Ayat bacaan: Roma 4:19-20
======================
“Imannya tidak menjadi lemah, walaupun ia mengetahui, bahwa tubuhnya sudah sangat lemah, karena usianya telah kira-kira seratus tahun, dan bahwa rahim Sara telah tertutup. Tetapi terhadap janji Allah ia tidak bimbang karena ketidakpercayaan, malah ia diperkuat dalam imannya dan ia memuliakan Allah”

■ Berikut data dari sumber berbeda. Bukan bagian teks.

Definition handled (id spool printer : string) (d : SimpleIppDocument) (f : Front) (res : result string unit) (f' : Front) : Prop :=
  match res with
  | Ok _ => ∃ payload now,
      d_payload d = Ok payload ∧ file_is (spool_path spool id) payload f'
      ∧ pushed (captured_job id d printer payload now) (spool_path spool id) (front_queue f) res (front_queue f')
  | Err _ => jobs (conn (storage (front_queue f'))) = jobs (conn (storage (front_queue f)))
             ∧ same_queues (front_queue f) (front_queue f')
  end.
Lemma handled_err id spool printer d f e f' : calm_front f f' → handled id spool printer d f (Err e) f'.
Proof. intros (Hj & _ & Hs & _). done. Qed.

Lemma push_capture id spool printer d payload now f f4 :
  job_row id (conn (storage (front_queue f))) = None → d_payload d = Ok payload →
  file_is (spool_path spool id) payload f4 → calm_front f f4 →
  ends (on_q (push (captured_job id d printer payload now) (spool_path spool id))) f4 (handled id spool printer d f).
Proof.
  intros Hf Hp Hfile Hc. unfold ends. rewrite on_q_run. simpl.
  set (meta := captured_job id d printer payload now). set (path := spool_path spool id).
  assert (job_row (job_id meta) (conn (storage (front_queue f4))) = None) as Hf4 by by eapply calm_fresh.
  pose proof (push_pushed meta path _ Hf4) as Hpush. eapply pushed_calm in Hpush; [|exact Hc].
  destruct (push meta path (front_queue f4)) as [[u|e] q]; simpl in *; [|done].
  exists payload, now. split_and!; [done| |done]. destruct Hfile as (k & Hk & Hb). by exists k.
Qed.
Lemma write_file_run path b d : fst (write_file path b d) = Ok tt → ∃ k, files (snd (write_file path b d)) !! path = Some k ∧ content k = b.
Proof.
  unfold write_file, write_durable, io, next_accident. destruct (down d); [done|].
  destruct (accidents d) as [|[|e l|[] l] acc]; simpl; try done; intros _; unfold put_content;
    rewrite lookup_insert_eq; eexists; by split.
Qed.

Lemma ends_on_d {A} (m : FM A) f (Q : result string A → Front → Prop) :
  (∀ r k, m (fr_disk f) = (r, k) →
     Q (match r with Ok a => Ok a | Err e => Err (io_error_text e) end) (set_fr_disk k f)) → ends (on_d m) f Q.
Proof.
  intros HQ. unfold ends, on_d, map_err, zoom. destruct (m (fr_disk f)) as [[a|e] k]; exact (HQ _ _ eq_refl).
Qed.

Lemma handle_outcome spool id d printer f :
  job_row id (conn (storage (front_queue f))) = None →
  ends (handle_document spool id d printer) f (handled id spool printer d f).
Proof.
  intros Hf. unfold handle_document. destruct (d_payload d) as [payload|e] eqn:Hp; [|by apply handled_err].
  apply ends_bind, ends_on_d. intros r k Hw.
  pose proof (write_file_run (spool_path spool id) payload (fr_disk f)) as Hfile. rewrite Hw in Hfile.
  destruct r as [[]|e]; [|by apply handled_err]. specialize (Hfile eq_refl). set (f1 := set_fr_disk k f).
  assert (calm_front f f1) as Hc1 by (unfold calm_front; change (front_queue f1) with (front_queue f); reflexivity).
  apply ends_bind. destruct (now_q_run f1) as (now & f2 & E2 & Hc2 & Hd2). eapply ends_run; [exact E2|]. simpl.
  apply ends_bind. destruct (now_q_run f2) as (event_now & f3 & E3 & Hc3 & Hd3). eapply ends_run; [exact E3|]. simpl.
  apply ends_bind. set (e := event_ok _ _ _ _). pose proof (event_q_run e f3) as [Hc4 Hd4].
  destruct (on_q (insert_job_event e) f3) as [r f4] eqn:E4. eapply ends_run; [exact E4|]. simpl in *.
  assert (calm_front f f4) as Hc by (etrans; [|exact Hc4]; etrans; [|exact Hc3]; etrans; [exact Hc1|exact Hc2]).
  destruct r as [u|x]; [|by apply handled_err].
  apply push_capture; [done|done| |done]. unfold file_is. by rewrite Hd4, Hd3, Hd2.
Qed.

Mungkin mudah bagi kita untuk menyebut kata iman, tetapi kenyataannya sulit bagi kita untuk bisa tetap teguh terutama ketika terus menerus berada dalam kondisi sulit. Berbagai tekanan, pergumulan dan kesulitan yang kerap kita alami membuat iman kita rentan. Belum lagi ketika kita merasa sudah berjalan sesuai rencana Tuhan tetapi belum juga memperoleh keberhasilan sesuai janji Tuhan. Itu bisa membuat iman kita seperti berada pada persimpangan jalan, dan kalau tidak hati-hati kita bisa menjadi kecewa dan mengira bahwa iman adalah sesuatu yang tidak nyata.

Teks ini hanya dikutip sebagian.